Mr Chan has been donating blood for 29 years - doing it a staggering 256 times.
"When my daughter, Maggie Chan [Yuen-ching], was very young, I used to bring her with me" to the Hong Kong Red Cross Blood Transfusion Service in Yau Ma Tei.
"So she was very comfortable with it and not afraid ... Now she's a habitual blood donor and donates blood once every four months," the police officer says.
At the centre, people lie on reclining chairs as they give blood. The donors tend to be younger and therefore quite fit, says Dr Lee Cheuk-kwong, a consultant for transfusion and transplant medicine at the service. So he asks many of them whether they are also willing to be bone marrow donors.
Chan, 46, who oversees police transport at the West Kowloon regional headquarters, has donated bone marrow twice.
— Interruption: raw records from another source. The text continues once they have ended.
Definition tryIntercept (pid : nat) (env : Envelope) h : Hub PS * bool :=
  match policy with
  | Some pol => Intercept pol (peer_hash h pid) env h
  | None => (h, false)
  end.

(** The forwarded envelope: always stamped with the authenticated peer. *)
Definition forward (env : Envelope) (typ : Z) (sender nick : bytes) (set_target : Envelope -> Envelope)
  : res rrc_error Envelope :=
  fwd ← envelopeFrom typ sender (MsgID env) (Timestamp env);
  let fwd := set_target fwd in
  Ok (mkEnvelope (Version fwd) (Type_ fwd) (MsgID fwd) (Timestamp fwd) (Sender fwd) (Room fwd)
        (if HasBody env then Body env else Body fwd)
        (if bool_decide (nick = []) then Nick fwd else nick) (Destination fwd)
        (HasRoom fwd) (HasBody env || HasBody fwd)
        (negb (bool_decide (nick = [])) || HasNick fwd) (HasDestination fwd)).

Definition to_room (room : bytes) (e : Envelope) : Envelope :=
  mkEnvelope (Version e) (Type_ e) (MsgID e) (Timestamp e) (Sender e) room (Body e) (Nick e)
    (Destination e) true (HasBody e) (HasNick e) (HasDestination e).

Definition to_destination (dst : bytes) (e : Envelope) : Envelope :=
  mkEnvelope (Version e) (Type_ e) (MsgID e) (Timestamp e) (Sender e) (Room e) (Body e) (Nick e)
    (cloneBytes dst) (HasRoom e) (HasBody e) (HasNick e) true.

Definition onRoomContent (pid : nat) (env : Envelope) h : Hub PS :=
  let room := NormalizeRoom (Room env) in
  if bool_decide (room = []) then replyError pid (lit "missing room") h
  else if HasBody env && (MaxMsgBodyBytes (CfgLimits (cfg h)) <? BodySizeBytes (Body env))
  then replyError pid (lit "message body too large") h
  else if negb (in_room h pid room) && negb (present policy)
  then replyError pid (lit "not a member of room") h
  else
    let members := room_members h room in
    match (fwd ← forward env (Type_ env) (peer_hash h pid) (getNick pid h) (to_room room);
           Marshal (Some fwd)) with
    | Err _ => h
    | Ok raw => event (EvMsg (peer_hash h pid) env) (sendRawAll members raw h)
    end.

Definition dispatchContent (pid : nat) (env : Envelope) h : Hub PS :=
  let '(h, refused) := ask_policy (fun pol => AllowContent pol (peer_hash h pid) env) h in
  match refused with
  | Some msg => replyError pid msg h
  | None => onRoomContent pid env h
  end.

Definition onDirectNotice (pid : nat) (env : Envelope) h : Hub PS :=
  if HasRoom env then replyError pid (lit "direct notice must not include room") h
  else if negb (HasDestination env) || negb (len (Destination env) =? IdentityLength)
  then replyError pid (lit "direct notice requires destination identity") h
  else if HasBody env && (MaxMsgBodyBytes (CfgLimits (cfg h)) <? BodySizeBytes (Body env))
  then replyError pid (lit "message body too large") h
  else
    match peers h !! peerKey (Destination env) with
    | Some target =>
        if negb (is_active h target) then replyError pid (lit "destination not connected") h
        else
          match forward env TypeNotice (peer_hash h pid) (getNick pid h)
                  (to_destination (Destination env)) with
          | Err _ => h
          | Ok fwd => event (EvMsg (peer_hash h pid) env) (sendEnvelope target fwd h).1
          end
    | None => replyError pid (lit "destination not connected") h
    end.

Definition onPing (pid : nat) (env : Envelope) h : Hub PS :=
  (sendType pid TypePong [] (if HasBody env then Body env else ANil) [] h).1.

(** The decimal text of a number, for the size message. *)
Definition decimal (n : Z) : bytes :=
  lit (DecimalString.NilEmpty.string_of_int (Z.to_int n)).

Definition onResourceEnvelope (pid : nat) (env : Envelope) h : Hub PS :=
  if negb (EnableResourceTransfer (cfg h)) then replyError pid (lit "resource transfer disabled") h
  else
    let '(body, reason) := ValidateResourceEnvelopeBody (Body env) in
    if negb (bool_decide (reason = [])) then replyError pid reason h
    else
      let size := match body with Some b => ResSize b | None => 0 end in
      if MaxResourceBytes (cfg h) <? size
      then replyError pid (lit "resource too large: " ++ decimal size ++ lit " > "
                           ++ decimal (MaxResourceBytes (cfg h))) h
      else
        let '(h, refused) := ask_policy (fun pol => OnResourceEnvelope pol (peer_hash h pid) env) h in
        match refused with
        | Some msg => replyError pid msg h
        | None => event (EvResource (peer_hash h pid) env) h
        end.

Definition part_envelope (room : bytes) : Envelope :=
  mkEnvelope 0 0 [] 0 [] room ANil [] [] true false false false.

Definition reHello (pid : nat) (env : Envelope) h : Hub PS :=
  let rs := match heap h !! pid with Some p => elements (p_rooms p) | None => [] end in
  let h := foldl (fun h room => onPart pid (part_envelope room) h) h rs in
  let h := upd_peer pid (set_active false) h in
  onHello pid env h.

(** The dispatch of [handlePeer] for a welcomed peer. *)
Definition handleActive (pid : nat) (env : Envelope) h : Hub PS :=
  let t := Type_ env in
  if t =? TypeHello then reHello pid env h
  else if t =? TypeJoin then onJoin pid env h
  else if t =? TypePart then onPart pid env h
  else if t =? TypeNotice then
    let '(h, done) := tryIntercept pid env h in
    if done then h
    else if HasDestination env then onDirectNotice pid env h
    else dispatchContent pid env h
  else if t =? TypeMsg then
    let '(h, done) := tryIntercept pid env h in
    if done then h else dispatchContent pid env h
  else if t =? TypeAction then dispatchContent pid env h
  else if t =? TypeResourceEnvelope then onResourceEnvelope pid env h
  else if t =? TypePing then onPing pid env h
  else h.

(** The nickname part of [handlePeer]: the new hub and whether to go on. *)
Definition handleNick (pid : nat) (env : Envelope) (was_active : bool) h : Hub PS * bool :=
  if HasNick env then
    let '(h, ok) := applyInboundNick pid (Nick env) h in
    if ok then (h, true)
    else
      let h := replyError pid (lit "nickname too long") h in
      ((if was_active then h else close_session pid h), false)
  else if Type_ env =? TypeHello then
    let n := HelloLegacyNick (Body env) in
    if bool_decide (n = []) then (h, true)
    else
      let '(h, ok) := applyInboundNick pid n h in
      if ok then (h, true)
      else
        let h := replyError pid (lit "nickname too long") h in
        if was_active then (h, true) else (close_session pid h, false)
  else (h, true).

Definition handlePeer (pid : nat) (env : Envelope) h : Hub PS :=
  let '(h, ok) := takeToken pid h in
  if negb ok then replyError pid (lit "Rate limit exceeded. Try again later.") (event EvRateLimited h)
  else
    let was_active := is_active h pid in
    let '(h, go) := handleNick pid env was_active h in
    if negb go then h
    else if Type_ env =? TypePong then run_hook (fun pol => OnPong pol (peer_hash h pid)) h
    else if negb was_active then
      if negb (Type_ env =? TypeHello) then replyError pid (lit "send HELLO first") h
      else onHello pid env h
    else handleActive pid env h.

(** *** Links *)

(** The part of [register] under [registerOnce]: take the key over from a
    previous session of the same identity. *)
Definition register_once (pid : nat) (hash : bytes) h : Hub PS * option nat :=
  match heap h !! pid with
  | None => (h, None)
  | Some p =>
      if registered p then (h, None)
      else
        let h := upd_peer pid (set_hash hash) h in
        let key := peerKey hash in
        let '(h, old) :=
          match peers h !! key with
          | Some prev =>
              if Nat.eqb prev pid then (h, None)
              else
                let rs := match heap h !! prev with Some q => elements (p_rooms q) | None => [] end in
                (set_rooms (foldl (fun acc room => remove_member room key acc) (rooms h) rs) h,
                 Some prev)
          | None => (h, None)
          end in
        (set_peers (<[key := pid]> (peers h)) h, old)
  end.

Definition register (pid : nat) (hash : bytes) h : Hub PS :=
  if negb (len hash =? IdentityLength) then h
  else
    let '(h, old) := register_once pid hash h in
    let h := match old with Some o => close_session o h | None => h end in
    let '(h, refused) := ask_policy (fun pol => OnIdentified pol hash) h in
    match refused with
    | Some msg => close_session pid (sendType pid TypeError [] (AStr msg) [] h).1
    | None =>
        match heap h !! pid with
        | None => h
        | Some p =>
            let h := upd_peer pid (set_pending None) h in
            match pendingHello p with
            | Some env => if len (peerHash p) =? IdentityLength then handlePeer pid env h else h
            | None => h
            end
        end
    end.

Definition register_remote (pid : nat) h : Hub PS :=
  match link_identity h !! pid with Some hash => register pid hash h | None => h end.

(** The session's message callback. *)
Definition onMessage (pid : nat) (env : Envelope) h : Hub PS :=
  let h := register_remote pid h in
  if len (peer_hash h pid) =? IdentityLength then handlePeer pid env h
  else
    let h := if Type_ env =? TypeHello then upd_peer pid (set_pending (Some env)) h else h in
    register_remote pid h.

(** [session.handleInbound] with the hub's callbacks. *)
Definition handleInbound (pid : nat) (data : bytes) h : Hub PS :=
  let h := event (EvInboundBytes (len data)) h in
  match UnmarshalEnvelope data with
  | Err e => replyError pid (lit "bad message") (event (EvBadPacket e) h)
  | Ok env => onMessage pid env h
  end.

Definition fresh_peer h : hubPeer :=
  mkPeer [] false ∅ (f_of_Z (rate_limit h)) (clock h) None false [] false.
The first time was on Christmas Eve in 2004. Chan was put under general anaesthetic and during a 40-minute procedure the bone marrow stem cells, which are mostly accessible near the pelvis, were extracted using a long needle.
"It wasn't that painful," says Chan, "and soon after I was back at work."
Bone marrow is primarily used as a last resort for people with conditions such as leukaemia, for whom drug treatments have not been successful, Lee says. But it's exceptionally difficult to find a match. The first port of call are relatives, where one in four can often find a match. Patients can then turn to the Hong Kong Bone Marrow Donor Registry to see if there is a match.
Preliminary tests are carried out and then the donor is contacted to provide a bit of bone marrow, but the chances of a match can be as low as one in 5,000 or more.
Chan was initially able to help one patient, who then had a relapse in 2007, so he helped her again, this time with a different process, Lee says. The second procedure is less invasive, if a bit tiring. The donor has a needle inserted in his arm for four hours to extract bone marrow stem cells.
Lee and Chan have been friends for a long time, says Lee, who laughingly chides Chan for having put on a bit of weight, which he needs to lose to be in prime condition to donate blood. "I do go hiking as a hobby," says Chan of his general fitness.
Chan has been nominated by Lee and the Hong Kong Red Cross for the Compassion Ambassador Award for this year's Spirit of Hong Kong Awards, organised by the South China Morning Post.
Chan is keen to emphasise that the small pain felt on making a bone marrow donation "is I think less than people think it's going to be".
His son will soon turn 16 and will be making his first blood donation on his birthday, Chan says.